The proposed movement of two historic Peacock Ranch buildings from the city’s McCarthy Ranch property to the Westmoreland site occupied the attention of board members throughout the year and updates were received regularly.
The lease for the society’s office in the County Building on Walton Road was renewed by the St. Lucie County Commission for three years, until October 2020.
River Nights display, l to r, Dianne Aguiar, Port St. Lucie Mayor Greg Oravec, Mary Dodge, Paula Lewis, Christine Williams.
A small group of women who wanted to preserve the history of Port St. Lucie started meeting informally during their lunch hours in September 1995. They wanted to collect and record information about the city and its roots and to eventually start a museum similar to the St. Lucie County Historical Museum in Fort Pierce.

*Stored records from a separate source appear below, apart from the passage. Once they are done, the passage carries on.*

(* ===== verification/ToolQuery.v ===== *)
(** * Tools that query data: JSON, CSV and databases

    [src/modules/agent/tools]: json_query.go, csv_query.go and database.go.  Decoding and showing JSON, reading
    CSV, folding case, showing floats, the resolver and the databases themselves are arguments. *)
From S2P Require Import Prelude GoStr GoText Utf8 Float64 NetGuard.
From Stdlib Require Import SpecFloat.
Local Open Scope go_scope.
Local Open Scope Z_scope.

Notation Strings := (gmap string string).
Definition field (k : string) (input : Strings) : string := default "" (input !! k).

(** ** Paths into JSON *)

(** A decoded value; of two fields with one name the last counts. *)
Inductive any := ANull | ABool (b : bool) | ANum (f : float64) | AStr (s : string) | AArr (l : list any) | AObj (l : list (string * any)).
Fixpoint member (k : string) (l : list (string * any)) : option any :=
  match l with
  | [] => None
  | (k', v) :: l => match member k l with Some w => Some w | None => if decide (k' = k) then Some v else None end
  end.
Definition type_name (v : any) : string :=
  match v with
  | ANull => "<nil>" | ABool _ => "bool" | ANum _ => "float64" | AStr _ => "string" | AArr _ => "[]interface {}" | AObj _ => "map[string]interface {}"
  end.
(** What ranging over a string and putting its runes together again makes of it. *)
Fixpoint runes_loop (fuel : nat) (s : string) : string :=
  match fuel with
  | O => ""
  | S fuel =>
      if decide (s = "") then ""
      else
        let d := DecodeRune s in
        (if decide (d = (RuneError, 1%nat)) then String "239" (String "191" (String "189" "")) else take_bytes d.2 s) +:+ runes_loop fuel (drop_bytes d.2 s)
  end.
Definition runes (s : string) : string := runes_loop (String.length s) s.
(* [modules/agent/tools/json_query.go:splitPath] *)
Definition splitPath (path : string) : list string := filter (fun p => p <> "") (split "."%char (runes path)).
Definition index_in (key part : string) (index : Z) (current : any) : Result any :=
  match current with
  | AArr arr =>
      if decide (index < 0 \/ Z.of_nat (length arr) <= index)
      then Err ("index " +:+ itoa index +:+ " out of range (length " +:+ itoa (Z.of_nat (length arr)) +:+ ")")
      else Ok (nth (Z.to_nat index) arr ANull)
  | v => Err ("expected array at " +:+ quote part +:+ ", got " +:+ type_name v)
  end.
(** [strconv.Atoi] refuses what does not fit. *)
Definition atoi (s : string) : option Z := match Atoi s with Some n => if decide (in_int64 n) then Some n else None | None => None end.
(** One part that is not a length; the value is a step further, or an error. *)
Definition query_part (part : string) (current : any) : Result any :=
  match cut "["%char part with
  | Some (key, rest) =>
      match atoi (TrimSuffix rest "]") with
      | None => Err ("invalid array index: " +:+ part)
      | Some index =>
          if decide (key = "") then index_in key part index current
          else match current with
               | AObj m => index_in key part index (default ANull (member key m))
               | v => Err ("expected object at " +:+ quote key +:+ ", got " +:+ type_name v)
               end
      end
  | None =>
      match current with
      | AObj m => match member part m with Some v => Ok v | None => Err ("key " +:+ quote part +:+ " not found") end
      | v => Err ("expected object at " +:+ quote part +:+ ", got " +:+ type_name v)
      end
  end.
Definition length_of (current : any) : Result any :=
  let n k := Ok (ANum (of_int (Z.of_nat k))) in
  match current with
  | AArr l => n (length l)
  | AObj m => n (length (remove_dups m.*1))
  | AStr s => n (String.length s)
  | v => Err ("cannot get length of " +:+ type_name v)
  end.
Fixpoint query_parts (parts : list string) (current : any) : Result any :=
  match parts with
  | [] => Ok current
  | part :: parts =>
      if decide (part = "length" \/ part = "len") then length_of current
      else v <-? query_part part current ;; query_parts parts v
  end.
(* [modules/agent/tools/json_query.go:queryPath] *)
Definition queryPath (data : any) (path : string) : Result any := query_parts (splitPath path) data.
(** [int64(f)], the least integer when it does not fit. *)
Definition to_int64 (f : float64) : Z :=
  match f with
  | S754_zero _ => 0
  | S754_finite s m e =>
      let n := if decide (0 <= e) then Z.pos m * 2 ^ e else Z.pos m / 2 ^ (- e) in
      let n := if s then - n else n in
      if decide (in_int64 n) then n else minInt64
  | _ => minInt64
  end.
Section JSON.
(** [json.Unmarshal], [json.MarshalIndent] and [strconv.FormatFloat] in the shortest form. *)
Context (decode : string -> Result any) (indent : any -> string) (FormatFloat : float64 -> string).
Definition show (v : any) : string :=
  match v with
  | AStr s => s
  | ANum f => if SFeqb f (of_int (to_int64 f)) then itoa (to_int64 f) else FormatFloat f
  | ABool b => if b then "true" else "false"
  | ANull => "null"
  | v => indent v
  end.
(* [modules/agent/tools/json_query.go:JSONQueryTool.Execute] *)
Definition JSONQuery (input : Strings) : Result string :=
  if decide (field "json_data" input = "") then Err "json_data is required"
  else
    data <-? wrap_err "invalid JSON" (decode (field "json_data" input)) ;;
    if decide (field "path" input = "") then Ok (indent data)
    else (v <-? queryPath data (field "path" input) ;; Ok (show v)).
End JSON.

Edward Swanson, director of the St. Lucie Historical Museum advised the group: “Collect, research and have fun with it. The history of Port St. Lucie is kind of a real challenge.” He also advised them to “look at all the pieces of the puzzle before telling the history of a place. Telling just part of the story isn’t true history.”
The Port St. Lucie Historical Society, Inc. (the “Society”) is a non-profit organization whose members actively work to preserve the history of Port St. Lucie. The Mission Statement of the Society is to:
The purpose and objectives of the Society shall be education, historical research, and study of items and objects of interest and value concerning St. Lucie County and the surrounding areas, and encouragement of interest in historical preservation
Board of Directors 2018, from top, left to right: Dennis Grabhorn, Chair; Patricia Christensen, Vice chair'; Mary Dodge, Secretary; Christine Williams, Treasurer; Dianne Aguiar, Maria Bordonaro, Jolien Caraballo, Jack Kelly, Paula Lewis.

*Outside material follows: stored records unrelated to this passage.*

(** ** Receiving *)

(** A frame: its first element when a string, how many elements, and the event in the third when it is one. *)
Record Frame := { f_type : option string; f_len : nat; f_event : option Event }.
(* [modules/channel/nostr/adapter.go:Adapter.dispatch] *)
Definition dispatch (aux : Result bytes) (now : Z) (a : Adapter) (ev : Event) : InboundMessage * option (Published * option error) :=
  let m := message "nostr" (PubKey ev) (PubKey ev) (Content ev) (tenant a) (agent a) in
  (m, match handler m with
      | Err _ => None
      | Ok response => if decide (TrimSpace response = "") then None else Some (Send aux now a (out "nostr" "" response ""))
      end).
(* [modules/channel/nostr/adapter.go:Adapter.handleFrame] *)
Definition handleFrame (decode : string -> option Frame) (aux : Result bytes) (now : Z) (a : Adapter) (data : string) :
    option (InboundMessage * option (Published * option error)) :=
  match decode data with
  | None => None
  | Some f =>
      if decide (f_type f <> Some "EVENT" \/ (f_len f < 3)%nat) then None
      else match f_event f with
      | None => None
      | Some ev =>
          if decide (Kind ev <> kindTextNote /\ Kind ev <> kindDM) then None
          else if decide (pubHex a <> "" /\ PubKey ev = pubHex a) then None
          else Some (dispatch aux now a ev)
      end
  end.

Through the efforts of McAfoos, the Society received a deed/gift in January of 35 +/- nature and ranching photographs by rancher Bud Adams and his son.
In January, we said good-bye to longtime member Beth Gessner (shown left, l to r, Rosemary Grabhorn, Christine Williams, Beth, Dennis Grabhorn) who moved to The Villages to be closer to her daughter. Beth, a school teacher, and her husband Dave, recreation director for GDC, were responsible for much of the activity that centered around the Northport Marina in the early days.

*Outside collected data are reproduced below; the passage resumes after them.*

Lemma openai_served msgs : answered msgs -> served openai_ids openai_replies (msgs ≫= openai_message Marshal).
Proof.
  apply conversion_serves.
  - intros m. unfold openai_message. destruct (m_Role m); try (left; by repeat constructor).
    + right. eexists. split; [done|]. unfold openai_ids. cbn [om_ToolCalls]. apply openai_ids_of.
    + left. apply Forall_fmap, Forall_true. done.
  - intros id content e. by eexists.
Qed.
Lemma azure_served msgs : answered msgs -> served openai_ids openai_replies (msgs ≫= azure_message Marshal).
Proof.
  apply conversion_serves.
  - intros m. unfold azure_message, openai_message. destruct (m_Role m); try (left; by repeat constructor).
    + case_decide; [|left; by repeat constructor]. right. eexists. split; [done|]. unfold openai_ids. cbn [om_ToolCalls]. apply openai_ids_of.
    + left. apply Forall_fmap, Forall_true. done.
  - intros id content e. by eexists.
Qed.
Lemma anthropic_served msgs : answered msgs -> served anthropic_ids anthropic_replies (msgs ≫= anthropic_message).
Proof.
  apply conversion_serves.
  - intros m. unfold anthropic_message. destruct (m_Role m); try (left; by repeat constructor).
    + left. constructor; [|done]. unfold anthropic_ids. cbn [am_Content]. case_decide; [|done]. rewrite omap_app, text_blocks_ids, app_nil_r.
      apply omap_all_none, Forall_fmap, Forall_true. intros a. cbn. done.
    + case_decide as Hd; [|left; by repeat constructor]. right. eexists. split; [done|]. unfold anthropic_ids. cbn [am_Content].
      by rewrite omap_app, text_blocks_ids, use_blocks_ids.
    + left. apply Forall_fmap, Forall_true. done.
  - intros id content e. eexists. split; [done|]. split; [done|]. split; [done|]. by eexists.
Qed.
Lemma anthropic_request_messages model msgs tools stream :
  ar_Messages (anthropic_buildRequest order model msgs tools stream) = msgs ≫= anthropic_message.
Proof.
  unfold anthropic_buildRequest. destruct (foldl _ _ _) as [ms sys] eqn:E. cbn [ar_Messages]. change ms with ((ms, sys).1).
  by rewrite <-E, anthropic_messages.
Qed.

(** C35 [roundtrip]: a transcript reaches the model whole.  Reading back the request built for it gives, in
    order, everything its messages say: the texts of the system, the user and the assistant (empty ones apart),
    every call with its id, name and inputs, and every answer with the id of its call and its content.  For
    OpenAI and OpenRouter that is all but images and the mark on a failed answer, which their requests have no
    place for; Azure's client also drops the text of a message that calls tools; Anthropic's messages have
    images and marks too, and of the system's texts only the last, in a field of its own.  When the transcript's
    calls are answered (AgentTranscript), every message of these requests that calls tools is followed at once
    by one reply for each call, in their order and with their ids.  The inputs of calls are those that survive
    JSON, as valid UTF-8 does; attachments that are no images reach none of the models. *)
Theorem transcript_conveyed model msgs tools stream : Forall valid_message msgs ->
  told (or_Messages (openai_buildRequest order Marshal model msgs tools) ≫= openai_read Unmarshal sprint) = told (omap openai_keeps (msgs ≫= says)) /\
  told (or_Messages (openrouter_buildRequest order Marshal model msgs tools) ≫= openai_read Unmarshal sprint) = told (omap openai_keeps (msgs ≫= says)) /\
  told (or_Messages (azure_buildRequest order Marshal model msgs tools) ≫= openai_read Unmarshal sprint) = told (omap openai_keeps (msgs ≫= azure_says)) /\
  told (ar_Messages (anthropic_buildRequest order model msgs tools stream) ≫= anthropic_read) = told (omap anthropic_keeps (msgs ≫= says)) /\
  ar_System (anthropic_buildRequest order model msgs tools stream) = default "" (m_Content <$> last (filter (fun m => m_Role m = RoleSystem) msgs)) /\
  (answered msgs ->
    served openai_ids openai_replies (or_Messages (openai_buildRequest order Marshal model msgs tools)) /\
    served openai_ids openai_replies (or_Messages (openrouter_buildRequest order Marshal model msgs tools)) /\
    served openai_ids openai_replies (or_Messages (azure_buildRequest order Marshal model msgs tools)) /\
    served anthropic_ids anthropic_replies (ar_Messages (anthropic_buildRequest order model msgs tools stream))).
Proof.
  intros Hv. rewrite anthropic_request_messages.
  assert (Ho : told ((msgs ≫= openai_message Marshal) ≫= openai_read Unmarshal sprint) = told (omap openai_keeps (msgs ≫= says))).
  { rewrite omap_bind. apply conversion_tells. eapply Forall_impl; [exact Hv|]. intros m Hm. by rewrite openai_tells. }
  split; [exact Ho|]. split; [exact Ho|]. split; [|split; [|split; [apply anthropic_last_system|]]].
  - rewrite omap_bind. apply conversion_tells. eapply Forall_impl; [exact Hv|]. intros m Hm. by apply azure_tells.
  - rewrite omap_bind. apply conversion_tells, Forall_true. apply anthropic_tells.
  - intros Ha. split; [by apply openai_served|]. split; [by apply openai_served|]. split; [by apply azure_served|by apply anthropic_served].
Qed.
End Conveyed.

(** What is made of a service's answer is always the assistant's, never a tool's: the replies of these providers
    are what AgentTranscript asks of a model's. *)
Lemma parsed_spoken Unmarshal sprint r r' r'' m :
  spoken (openai_parseResponse Unmarshal sprint r) /\ spoken (openrouter_parseResponse Unmarshal sprint r) /\
  spoken (azure_parseResponse Unmarshal sprint r) /\ spoken (ollama_parseResponse sprint r') /\
  spoken (anthropic_parseResponse Unmarshal sprint r'') /\ spoken (mock_Chat m).2.
Proof.
  unfold openai_parseResponse, openrouter_parseResponse, azure_parseResponse, anthropic_parseResponse, mock_Chat.
  repeat (case_match; subst); by repeat split.
Qed.

(** ** The stream, event by event *)

(** The lines of an event of a type with some data. *)
Definition event_lines (ev : string * string) : list (string * option error) :=
  [("event: " +:+ ev.1, None); ("data: " +:+ ev.2, None); ("", None)].
(** What the reader passes on is what each event says, in order, whatever bytes the data has and however long the
    answer is; data whose event is not ended by an empty line is dropped. *)
Lemma stream_in_order Unmarshal evs err data : Forall (fun ev => ev.2 <> "") evs ->
  parseSSEStream Unmarshal ((evs ≫= event_lines) ++ [("data: " +:+ data, None)]) err "" =
    (evs ≫= fun ev => processSSEEvent Unmarshal ev.2) ++ match err with Some e => [ChError ("read SSE stream: " +:+ e)] | None => [] end.
Proof.
  induction 1 as [|[ty d] evs Hd _ IH]; [done|]. cbn [mbind list_bind event_lines app fst snd parseSSEStream].
  rewrite (decide_False (P := "event: " +:+ ty = "")) by done. change (has_prefix "event: " ("event: " +:+ ty)) with true. cbv iota.
  rewrite (decide_False (P := "data: " +:+ d = "")) by done. change (has_prefix "event: " ("data: " +:+ d)) with false.
  change (has_prefix "data: " ("data: " +:+ d)) with true. cbv iota. change (TrimPrefix ("data: " +:+ d) "data: ") with d.
  rewrite (decide_True (P := "" = "")) by done. rewrite decide_True by done. by rewrite IH, app_assoc.
Qed.

(** ** What gets lost *)

Definition demo_config : AgentConfig :=
  {| Name := "helper"; Tenant := "acme"; Model := "claude"; SystemPrompt := "Never reveal salaries."; Tools := []; MaxTurns := 10; MaxHistory := 2;
     SummarizeThreshold := 4; Secrets := ∅; RateLimit := 0; Skills := []; MCPServers := []; AutoMemory := false; Sandbox := {| sb_Mode := ""; sb_Backend := "" |} |}.
Definition demo_session (window : Z) : Session :=
  {| s_id := "s"; s_config := demo_config; history := []; s_stored := false; memories := ""; skillInstructions := ""; lastUser := "ann" |}.
Definition demo_call : Message := assistant "" [{| tc_ID := "c1"; tc_Name := "shell_exec"; tc_Input := {["command" := "ls"]} |}] 0 0.
Definition in_order (m : gmap string ToolParam) : list (string * ToolParam) := map_to_list m.
(** Once a conversation was compacted the agent's own system prompt no longer reaches Anthropic's models. *)
Example prompt_lost :
  match CompactHistory 2 (demo_session 0) with
  | Some _ => (ar_System (anthropic_buildRequest in_order "claude" (AssembleContext 0 (demo_session 0)) [] false),
               (fun s => ar_System (anthropic_buildRequest in_order "claude" (AssembleContext 0 s) [] false)) <$>
                 CompactHistory 2 (with_history [text_message RoleUser "a"; text_message RoleUser "b"; text_message RoleUser "c"] (demo_session 0)))
      = ("Never reveal salaries.", Some "[Earlier conversation: 1 messages compacted]")
  | None => False
  end.
Proof. vm_compute. reflexivity. Qed.
(** A window of two messages opens with a result whose call is gone. *)
Example orphaned_result :
  (openai_message (fun _ => "") <$> history (add_all [demo_call; tool_message "c1" "files" false; text_message RoleUser "thanks"] (demo_session 2)))
    = [[{| om_Role := "tool"; om_Content := "files"; om_ToolCalls := []; om_ToolCallID := "c1" |}]; [plain "user" "thanks"]].
Proof. vm_compute. reflexivity. Qed.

PSL Historical Society members again served as judges for the St. Lucie School District’s History Fair and Project Citizen Day in February. Three history books were given to the Annery Abreau, Jesurajh Kavinaash and Freedom Scholes of Port St. Lucie High School, who chosen for the society’s special History Fair award.
Grabhorn and Dodge were invited to tell the PSL Historical Society story to the PSL Rotary Club in April. In May, Williams and Dodge videotaped a segment of the city’s PSL Living YouTube series with Mayor Gregory Oravec.
April was also the kick-off of what has become a regular event for the society: River Nights. A beautiful night on the edge of an historic section of the North Fork of the St. Lucie River was the setting for the city Park & Recreation Department's celebration on the site of the Westmoreland Project. We were delighted to have a spot to share the stories about the people and places that make this one of the most historic locations in Port St. Lucie -- a perfect location for a museum. This is now a monthly event during most of the year, featuring local bands and the city has provided us a booth to tell the story of the site and our organization.
The participation in River Nights was the catalyst for the redesign of the Society’s informational brochure, which includes a membership application.
The first gathering of 2017 was in March at the home of City Councilman John Carvelli and his wife Karol. At the May gathering at Rick’s Diner, Caraballo updated the group on progress towards the museum planned for the Westmoreland property. The annual holiday gathering was in December at Ricks’s. The board has agreed since to set gathering dates as the third Wednesdays of February, April, June, October and December.